Mental trauma is a very different story. There is no one way that it looks, whilst you can always point to a photograph of a person and clearly see if they are bruised and battered and say, Yes, this is a photo of someone who has been abused, the same does not stand for mental trauma. You cannot always (if never) point to a photograph and say, Yes, clearly this is the photo of a depressed person, or so on. Because there is no one way trauma looks. When it is mental, when it is internal, it shifts and squeezes to fit the person. And it can go unnoticed by even those closest to it, sometimes, including the person suffering from it.

Thus this paper aims to raise several questions, the largest of which is, how do we document, photograph, materialize mental trauma? What does a photograph of a mental wound look like? How can photography serve to visualize, to make tangible that which is often blurry and hard to express? And finally, can the self-documentation of mental trauma, of trauma in general, help the person heal? Can forcing oneself to remember, to immortalize one's pain be a way of healing it?

In order to attempt to answer these questions, this essay will take as an example a selection of a few photographs from Beijing-based multimedia artist Chen Zhe's series "Bees & The Bearable" (2007–2012). The series takes a specific take on the embodiment of mental trauma; the lived experience of trauma onto the body. "Bees" is a combination of two separate photographic projects. "The Bearable" documents Zhe's years of self harm, whilst "Bees" reaches to take in and photograph the experience of others who have self harmed. It is a deeply personal project aiming to take a look at both the pain we inflict ourselves, as well as that of others. It brings to light the practice of bringing pain from the mental realm to that of the body, of creating a visible wound, one that was born out of the pre-existence of a mental one.

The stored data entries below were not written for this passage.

(* ===== verification/Apic.v ===== *)
(** * The interrupt controllers (lapic.c, ioapic.c, picirq.c)

    The functions that program the local APIC of a processor, the I/O APIC and
    the 8259A controllers, over the registers of [Store.devs].  The write of a
    local register is recorded with the processor that makes it; the read that
    follows it in the source only waits for it.  [microdelay] does nothing in
    the source, and the message of [ioapicinit] about an unexpected identifier
    is left out.

    The clock of lapic.c is in the file Rtc. *)
From S2P Require Import Prelude Mmu Str Spinlock Kalloc Vm Proc Exec Sched Store.

Definition T_SYSCALL : Z := 64.
Definition T_IRQ0 : Z := 32.
Definition IRQ_TIMER : Z := 0.
Definition IRQ_KBD : Z := 1.
Definition IRQ_COM1 : Z := 4.
Definition IRQ_IDE : Z := 14.
Definition IRQ_ERROR : Z := 19.
Definition IRQ_SPURIOUS : Z := 31.

Definition get_dev {A} (f : devs -> A) : M kfs A := getst (fun st => f (st_devs st)).
Definition upd_dev (f : devs -> devs) : M kfs unit := modst (fun st => set_dev (f (st_devs st)) st).

Definition add_port (port v : Z) (d : devs) : devs :=
  mkDevs (dv_ioapicid d) (dv_lapic d) (dv_apic d) (dv_apicver d) (dv_icr d) (dv_ioreg d) (dv_ioapic d) (dv_ports d ++ [(port, u8 v)]) (dv_imcr d) (dv_idt d).
Definition add_apic (c : nat) (index v : Z) (d : devs) : devs :=
  mkDevs (dv_ioapicid d) (dv_lapic d) (dv_apic d ++ [(c, index, u32 v)]) (dv_apicver d) (dv_icr d) (dv_ioreg d) (dv_ioapic d) (dv_ports d) (dv_imcr d) (dv_idt d).
Definition set_icr (v : list Z) (d : devs) : devs :=
  mkDevs (dv_ioapicid d) (dv_lapic d) (dv_apic d) (dv_apicver d) v (dv_ioreg d) (dv_ioapic d) (dv_ports d) (dv_imcr d) (dv_idt d).
Definition set_ioapic (r : Z) (regs : gmap Z Z) (d : devs) : devs :=
  mkDevs (dv_ioapicid d) (dv_lapic d) (dv_apic d) (dv_apicver d) (dv_icr d) r regs (dv_ports d) (dv_imcr d) (dv_idt d).
Definition set_found (lapic ioapicid : Z) (d : devs) : devs :=
  mkDevs ioapicid lapic (dv_apic d) (dv_apicver d) (dv_icr d) (dv_ioreg d) (dv_ioapic d) (dv_ports d) (dv_imcr d) (dv_idt d).
Definition set_idt (v : list gatedesc) (d : devs) : devs :=
  mkDevs (dv_ioapicid d) (dv_lapic d) (dv_apic d) (dv_apicver d) (dv_icr d) (dv_ioreg d) (dv_ioapic d) (dv_ports d) (dv_imcr d) v.

(** [outb] to a port that only its device reads. *)
Definition outb (port v : Z) : M kfs unit := upd_dev (add_port port v).

(** ** picirq.c *)
Definition IO_PIC1 : Z := 0x20.
Definition IO_PIC2 : Z := 0xA0.
Definition picinit : M kfs unit :=
  outb (IO_PIC1 + 1) 0xFF ;;;
  outb (IO_PIC2 + 1) 0xFF.

(** ** ioapic.c *)
Definition REG_ID : Z := 0x00.
Definition REG_VER : Z := 0x01.
Definition REG_TABLE : Z := 0x10.
Definition INT_DISABLED : Z := 0x00010000.

Definition ioapicread (reg : Z) : M kfs Z :=
  upd_dev (fun d => set_ioapic reg (dv_ioapic d) d) ;;;
  get_dev (fun d => default 0 (dv_ioapic d !! dv_ioreg d)).
Definition ioapicwrite (reg data : Z) : M kfs unit :=
  upd_dev (fun d => set_ioapic reg (dv_ioapic d) d) ;;;
  upd_dev (fun d => set_ioapic (dv_ioreg d) (<[dv_ioreg d := u32 data]> (dv_ioapic d)) d).

(** The message of [ioapicinit] when the id is not the one of the table is left
    out. *)
Definition ioapicinit : M kfs unit :=
  v <~ ioapicread REG_VER ;;
  let maxintr := Z.land (Z.shiftr v 16) 0xFF in
  _ <~ ioapicread REG_ID ;;
  for_each (seqZ 0 (maxintr + 1)) (fun i =>
    ioapicwrite (REG_TABLE + 2 * i) (Z.lor INT_DISABLED (T_IRQ0 + i)) ;;;
    ioapicwrite (REG_TABLE + 2 * i + 1) 0).
Definition ioapicenable (irq cpunum : Z) : M kfs unit :=
  ioapicwrite (REG_TABLE + 2 * irq) (T_IRQ0 + irq) ;;;
  ioapicwrite (REG_TABLE + 2 * irq + 1) (Z.shiftl cpunum 24).

(** ** lapic.c *)
Definition VER : Z := 0x0030 / 4.
Definition TPR : Z := 0x0080 / 4.
Definition EOI : Z := 0x00B0 / 4.
Definition SVR : Z := 0x00F0 / 4.
Definition ENABLE : Z := 0x00000100.
Definition ESR : Z := 0x0280 / 4.
Definition ICRLO : Z := 0x0300 / 4.
Definition INIT : Z := 0x00000500.
Definition STARTUP : Z := 0x00000600.
Definition DELIVS : Z := 0x00001000.
Definition ASSERT : Z := 0x00004000.
Definition LEVEL : Z := 0x00008000.
Definition BCAST : Z := 0x00080000.
Definition ICRHI : Z := 0x0310 / 4.
Definition TIMER : Z := 0x0320 / 4.
Definition X1 : Z := 0x0000000B.
Definition PERIODIC : Z := 0x00020000.
Definition PCINT : Z := 0x0340 / 4.
Definition LINT0 : Z := 0x0350 / 4.
Definition LINT1 : Z := 0x0360 / 4.
Definition ERROR : Z := 0x0370 / 4.
Definition MASKED : Z := 0x00010000.
Definition TICR : Z := 0x0380 / 4.
Definition TDCR : Z := 0x03E0 / 4.
Definition CMOS_PORT : Z := 0x70.

Definition lapicw (index value : Z) : M kfs unit :=
  c <~ gets (fun s => m_cur (k_mach s)) ;;
  upd_dev (add_apic c index value).

(** The loop that polls the delivery status: the values read, up to the first
    that shows delivery. *)
Fixpoint delivered (icr : list Z) : option (list Z) :=
  match icr with
  | [] => None
  | v :: icr => if Z.land v DELIVS =? 0 then Some icr else delivered icr
  end.
Definition wait_delivery : M kfs unit :=
  icr <~ get_dev dv_icr ;;
  match delivered icr with
  | None => fun _ => Spin
  | Some icr => upd_dev (set_icr icr)
  end.

Definition lapicinit : M kfs unit :=
  lapic <~ get_dev dv_lapic ;;
  if lapic =? 0 then ret tt
  else
    lapicw SVR (Z.lor ENABLE (T_IRQ0 + IRQ_SPURIOUS)) ;;;
    lapicw TDCR X1 ;;;
    lapicw TIMER (Z.lor PERIODIC (T_IRQ0 + IRQ_TIMER)) ;;;
    lapicw TICR 10000000 ;;;
    lapicw LINT0 MASKED ;;;
    lapicw LINT1 MASKED ;;;
    ver <~ get_dev dv_apicver ;;
    when (4 <=? Z.land (Z.shiftr ver 16) 0xFF) (lapicw PCINT MASKED) ;;;
    lapicw ERROR (T_IRQ0 + IRQ_ERROR) ;;;
    lapicw ESR 0 ;;;
    lapicw ESR 0 ;;;
    lapicw EOI 0 ;;;
    lapicw ICRHI 0 ;;;
    lapicw ICRLO (Z.lor (Z.lor BCAST INIT) LEVEL) ;;;
    wait_delivery ;;;
    lapicw TPR 0.

Definition lapiceoi : M kfs unit :=
  lapic <~ get_dev dv_lapic ;;
  when (negb (lapic =? 0)) (lapicw EOI 0).

(** The warm reset vector, two 16-bit numbers. *)
Definition WRV : Z := P2V (Z.lor (Z.shiftl 0x40 4) 0x67).
Definition put_ushort (a v : Z) (mem : gmap Z Z) : gmap Z Z := put_byte (a + 1) (Z.shiftr v 8) (put_byte a v mem).
Definition lapicstartap (apicid addr : Z) : M kfs unit :=
  outb CMOS_PORT 0xF ;;;
  outb (CMOS_PORT + 1) 0x0A ;;;
  on_base (modify (upd_mem (put_ushort WRV 0))) ;;;
  on_base (modify (upd_mem (put_ushort (WRV + 2) (Z.shiftr addr 4)))) ;;;
  lapicw ICRHI (Z.shiftl apicid 24) ;;;
  lapicw ICRLO (Z.lor (Z.lor INIT LEVEL) ASSERT) ;;;
  lapicw ICRLO (Z.lor INIT LEVEL) ;;;
  for_each (seq 0 2) (fun _ =>
    lapicw ICRHI (Z.shiftl apicid 24) ;;;
    lapicw ICRLO (Z.lor STARTUP (Z.shiftr addr 12))).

Self harm knows many faces, and whilst often it is predominantly depicted as self mutilation, it can also be found in smoking, cigarette burns, alcohol, eating disorders, etc… all portrayed in Zhe's work.

This paper will begin with a step into trauma theory altogether, followed by, what will be a central point to the analysis, the conceptualization of the body as a lived place, and a textual analysis of a number of chosen photographs from Zhe's work.

Part I – Trauma sits in places

When looking into trauma theory one of the first and most focal components that becomes evident is the role of memory, or lack thereof. In a way, the first place trauma sits is memory, and it also often happens to hide there as well as just sit. There is a general consensus and idea of trauma as something that is not assimilated at the time it is experienced and rather comes back to haunt us later on [3]. When discussing the phenomenon of repressing trauma and memory, especially in relation to identity building, Culbertson [5] writes that this (whatever it may be) trauma finds itself "repressed by some part of himself which functions as a stranger, hiding self from the self's experience" [6, p. 169].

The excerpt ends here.